Abstract

A catheter for intra-airway sampling of gas concentrations was constructed from concentric polyethylene tubes. The internal tube (0.58 mm ID, 0.91 mm OD) was connected to a gas analyzer while the external tube (1.20 mm ID, 1.75 mm OD) was constantly flushed by air or a calibration gas, except during sampling. Injection and sampling dead spaces were 0.35 and 0.28 ml, respectively. Delay at 4-ml/min sampling rate was 4.0 +/- 0.2 s. The 0-90% step response to a sudden change in gas composition was 0.24 s when connected to a mass spectrometer. This catheter was used to assess tracer gas dispersion during oscillatory flow (1-20 Hz) in a straight long tube. Local concentrations measured through the catheter, after a small bolus of tracer gas was injected through the external tube, compared favorably with direct measurements through needles inserted via the tube wall and with theoretical predictions.
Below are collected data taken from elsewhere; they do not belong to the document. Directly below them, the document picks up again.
(* ================================================================== *)
(** ** The tracked storage *)

(** X23.  The tracked storage parses the values only after the inner
    operation.  When the inner write succeeds and the new value, or a
    non-empty value stored before, is no JSON text, [setItem] throws
    with the inner storage in the world the write has produced, the
    value written, and with its two maps unchanged.  Otherwise it
    records the parsed old value ([null] when nothing or the empty
    string was stored) with the parsed new value, and the time of the
    write.  [removeItem] throws after the removal when the old value is
    no JSON text; otherwise it records the old value with [null] and
    leaves the times as they are, as does [clearChanges]. *)
Theorem tracked_storage_records :
  forall (W : Type) (now : W -> Z) (storage : StateStorage W)
         (key value' : string) (t : Tracker) (w w' : W) (prev : item),
    getItem storage key w = Ok prev -> prev <> IPromise ->
    (setItem storage key value' w = Ok w' ->
     (forall e : exn,
        parse_old prev = Throw e
        \/ ((exists old, parse_old prev = Ok old)
            /\ JSON_parse value' = Throw e) ->
        tracked_setItem now storage key value' t w = Rejected e t w')
     /\ (forall old new : value,
           parse_old prev = Ok old -> JSON_parse value' = Ok new ->
           exists t' : Tracker,
             tracked_setItem now storage key value' t w = Settled t' w'
             /\ getChanges t' !! key = Some (old, new)
             /\ lastModified t' key = Some (now w')))
    /\ (removeItem storage key w = Ok w' ->
        (forall e : exn,
           parse_old prev = Throw e ->
           tracked_removeItem storage key t w = Rejected e t w')
        /\ (forall old : value,
              parse_old prev = Ok old ->
              exists t' : Tracker,
                tracked_removeItem storage key t w = Settled t' w'
                /\ getChanges t' !! key = Some (old, VNull)
                /\ forall k, lastModified t' k = lastModified t k))
    /\ getChanges (clearChanges t) = ∅
    /\ forall k, lastModified (clearChanges t) k = lastModified t k.
Proof.
  intros W now storage key value' t w w' prev Hget Hprev.
  assert (Hold : tracked_getItem storage key w = Ok prev).
  { unfold tracked_getItem. rewrite Hget. cbn [bind].
    destruct prev; [reflexivity.. | contradiction]. }
  split; [|split; [|split; [reflexivity | reflexivity]]].
  - intro Hset. split.
    + intros e [He|[[old Ho] He]]; unfold tracked_setItem;
        rewrite Hold, Hset.
      * now rewrite He.
      * rewrite Ho. cbn [bind]. now rewrite He.
    + intros old new Ho Hn. eexists. unfold tracked_setItem.
      rewrite Hold, Hset, Ho. cbn [bind]. rewrite Hn. cbn [bind].
      split; [reflexivity|].
      unfold getChanges, lastModified. cbn [changes lastModifiedMap].
      split; apply lookup_insert_eq.
  - intros Hrm. split.
    + intros e He. unfold tracked_removeItem. now rewrite Hold, Hrm, He.
    + intros old Ho. eexists. unfold tracked_removeItem.
      rewrite Hold, Hrm, Ho. split; [reflexivity|].
      unfold getChanges, lastModified. cbn [changes lastModifiedMap].
      split; [apply lookup_insert_eq | reflexivity].
Qed.

(** A write of a text that is no JSON over a storage that takes it: the
    write throws, and the storage holds the text. *)
Lemma tracked_storage_records_witness :
  let w' := {| sw_localStorage := Some {[ "app"%string := "not json"%string ]};
               sw_random := sw_random (small_world []);
               sw_clock := sw_clock (small_world []) |} in
  tracked_setItem sw_clock memory_storage "app" "not json" new_tracker
                  (small_world [])
  = Rejected SyntaxError new_tracker w'
  /\ getItem memory_storage "app" w' = Ok (IString "not json").
Proof.
  intro w'. split; [|vm_compute; reflexivity].
  destruct (tracked_storage_records SmallWorld sw_clock memory_storage "app"
              "not json" new_tracker (small_world []) w' INull)
    as [H _]; [reflexivity | discriminate |].
  destruct H as [H _]; [vm_compute; reflexivity|].
  apply H. right. split; [now exists VNull | vm_compute; reflexivity].
Defined.

(* ================================================================== *)
(** ** The three layers together *)

(** X24.  With all three layers configured, a write encrypts the value
    and then looks at the length of the envelope.  A short envelope is
    stamped by the migrating layer and stored uncompressed; the read
    still passes it through the decompressor: the value comes back when
    the decompressor returns [null] on the stamped envelope, and when
    it returns a text the read returns what [decrypt] makes of that
    text, or the text itself when [decrypt] throws.  An envelope of
    [minSize] characters or more is stored compressed, and the read
    returns the value when the decompressor undoes the compressor and
    the compressed text is no JSON. *)
Theorem persist_plus_full_stack :
  forall (W : Type) (lib : CryptoJS W) (lz : LZString) (host : Host W)
         (adapter : StateStorage W) (eo : EncryptionOptions)
         (co : bool + CompressionOptions) (mo : MigrationOptions)
         (name' key value' : string) (w : W),
    keeps_writes adapter -> cipher_inverts lib ->
    secret eo <> ""%string -> value' <> ""%string ->
    default_key_options eo = true -> co <> inl false ->
    let store :=
      createPersistPlus lib lz host
        {| name := name'; storage := Some (inr adapter);
           encrypt_option := Some (inr eo); compress_option := Some co;
           migrate_option := Some mo |} in
    let minSize' := match co with
                    | inr o => minSize o
                    | inl _ => None
                    end in
    exists (blob : string) (envelope : obj) (w1 : W),
      encrypt lib value' (secret eo) eo w = Ok (blob, w1)
      /\ JSON_parse blob = Ok (VObj envelope)
      /\ (shouldCompress blob minSize' = false ->
          let stamped :=
            JSON_stringify
              (VObj (put envelope "_version" (VNum (version mo)))) in
          exists w' : W,
            setItem store key value' w = Ok w'
            /\ getItem adapter key w' = Ok (IString stamped)
            /\ getItem store key w'
               = match decompressFromUTF16 lz stamped with
                 | None => Ok (IString value')
                 | Some d =>
                     try_catch (do p <- decrypt lib d (secret eo) ;
                                Ok (IString p))
                               (Ok (IString d))
                 end)
      /\ (shouldCompress blob minSize' = true ->
          lz_inverts lz ->
          (exists e, JSON_parse (compress lz blob) = Throw e) ->
          exists w' : W,
            setItem store key value' w = Ok w'
            /\ getItem adapter key w' = Ok (IString (compress lz blob))
            /\ getItem store key w' = Ok (IString value')).
Proof.
  intros W lib lz host adapter eo co mo name' key value' w
         Hst Hlib Hs Hv Ho Hco store minSize'.
  destruct (default_key_options_spec eo Ho) as (Ha & Hi & Hk).
  destruct (encrypt_returns W lib value' (secret eo) eo w Hs)
    as (blob & w1 & E); [now rewrite Hk|].
  pose proof (decrypt_encrypted W lib value' (secret eo) eo w w1 blob
                Hlib Hv Ho E) as Hdec.
  destruct (encrypt_envelope W lib _ _ _ _ _ _ E) as (_ & s & i & Hblob).
  rewrite Ha, Hi, Hk in Hblob.
  set (c := AES_encrypt lib value'
              (PBKDF2 lib (secret eo) s (DEFAULT_keyLength / 32)
                      DEFAULT_iterations) i) in Hblob.
  set (envelope := [("salt", VStr s); ("iv", VStr i); ("ciphertext", VStr c);
                    ("algorithm", VStr "AES-GCM")]%string) in Hblob.
  assert (Hparse : JSON_parse blob = Ok (VObj envelope)).
  { rewrite Hblob. apply envelope_parses. }
  exists blob, envelope, w1. split; [exact E|]. split; [exact Hparse|].
  set (stamped := put envelope "_version" (VNum (version mo))).
  destruct (stamped_blob envelope (version mo) eq_refl) as [Estamped _].
  fold stamped in Estamped.
  assert (Hstore : store
                   = createEncryptedStorage lib
                       (createCompressedStorage lz
                          (createMigratingStorage adapter mo) (Some co))
                       (secret eo) (Some (inr eo))).
  { subst store. unfold createPersistPlus.
    cbn [storage migrate_option compress_option encrypt_option].
    destruct co as [[]|o]; [reflexivity | now destruct Hco | reflexivity]. }
  assert (Hmin : (o ← match Some co with
                      | Some (inr o) => Some o
                      | _ => None
                      end; minSize o) = minSize').
  { subst minSize'. destruct co as [b|o]; reflexivity. }
  rewrite Hstore. unfold createEncryptedStorage, createCompressedStorage,
    createMigratingStorage. cbn [setItem getItem]. rewrite E. cbn [bind].
  rewrite Hmin. split.
  - intros Hshort. rewrite Hshort, Hparse. cbn [bind setProp]. fold stamped.
    destruct (Hst key (JSON_stringify (VObj stamped)) w1)
      as (w' & Hset & Hget).
    exists w'. rewrite Hset. split; [reflexivity|]. split; [exact Hget|].
    rewrite Hget. cbn [bind]. unfold migrate_on_read.
    rewrite Estamped. cbn [bind].
    rewrite (storedVersionOf_present _ (version mo)) by apply get_put_same.
    cbn [bind]. rewrite Z.ltb_irrefl. cbn [try_catch bind].
    unfold decompress.
    destruct (decompressFromUTF16 lz (JSON_stringify (VObj stamped)));
      cbn [bind try_catch]; [reflexivity|].
    rewrite (decrypt_parsed W lib _ (secret eo) stamped s i c Hs Estamped)
      by reflexivity.
    subst c. rewrite Hlib. cbn [bind].
    destruct (String.eqb_spec value' ""); [contradiction | reflexivity].
  - intros Hlong Hlz (e & Hthrow). rewrite Hlong. unfold compress in *.
    rewrite Hthrow. cbn [bind try_catch].
    destruct (Hst key (compressToUTF16 lz blob) w1) as (w' & Hset & Hget).
    exists w'. split; [exact Hset|]. split; [exact Hget|].
    rewrite Hget. cbn [bind]. unfold migrate_on_read.
    rewrite Hthrow. cbn [bind try_catch]. unfold decompress. rewrite Hlz.
    cbn [bind try_catch]. now rewrite Hdec.
Qed.
(** X10: when the due date of an open snoozed card without directive in
    its title (no dollar, so that the handler leaves the date alone)
    falls between the reading of the snooze step and the reading of the
    wake step (both comparisons admit equality), the card is archived and
    reopened in the same iteration: two calls, and the card ends open
    without a date. *)
Theorem due_between_the_readings (cfg : Config) (now : utc_readings) (card : Card)
    (due : datetime) :
  has_dollar (card_name card) = false →
  LABEL_SNOOZE cfg ∈ card_idLabels card →
  card_closed card = false →
  card_due card = Some due →
  at_snooze now <= due <= at_wake now →
  process_card cfg now card
  = inl (set_due None (set_closed false card),
         [cards_update (card_id card)
            {| upd_name := None; upd_desc := None; upd_closed := Some true;
               upd_due := None; upd_idLabels := None; upd_idList := None |};
          cards_update (card_id card)
            {| upd_name := None; upd_desc := None; upd_closed := Some false;
               upd_due := Some None; upd_idLabels := None; upd_idList := None |}]).
Proof.
  intros Hd Hl Hopen Hdue [Hs Hw]. unfold process_card.
  rewrite integrity_check_passes by auto. simpl.
  rewrite handle_dollar_none by done.
  rewrite (snooze_card_fires cfg _ card due) by done.
  by rewrite (wake_card_fires cfg _ (set_closed true card) due) by done.
Qed.

Lemma due_between_the_readings_witness :
  (process_card Samples.config
     {| at_dollar := Samples.new_year; at_snooze := Samples.new_year + Samples.hour;
        at_wake := Samples.new_year + Samples.hour |}
     Samples.napping)
  = inl (set_due None (set_closed false Samples.napping),
         [cards_update "c4"
            {| upd_name := None; upd_desc := None; upd_closed := Some true;
               upd_due := None; upd_idLabels := None; upd_idList := None |};
          cards_update "c4"
            {| upd_name := None; upd_desc := None; upd_closed := Some false;
               upd_due := Some None; upd_idLabels := None; upd_idList := None |}]).
Proof.
  apply (due_between_the_readings Samples.config _ Samples.napping
           (Samples.new_year + Samples.hour)).
  - reflexivity.
  - by apply list_elem_of_singleton.
  - reflexivity.
  - reflexivity.
  - by vm_compute.
Defined.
The catheter was also used to measure intra-airway gas concentrations in dog airways during spontaneous breathing, conventional mechanical ventilation, high-frequency ventilation, high-frequency vibration ventilation, and constant-flow ventilation. It ws placed by a fiber-optic bronchoscope and used to measure local quasi-steady concentrations of CO2 and local dispersion with the bolus method. The occurrence of catheter clogging with secretions was substantially reduced with flow through the external tube. Transmitting a calibration gas through the external tube facilitated in situ recalibration of the gas analyzer without removing the catheter. The use of this catheter improved the efficiency and accuracy of measurements of gas concentrations inside lung airways.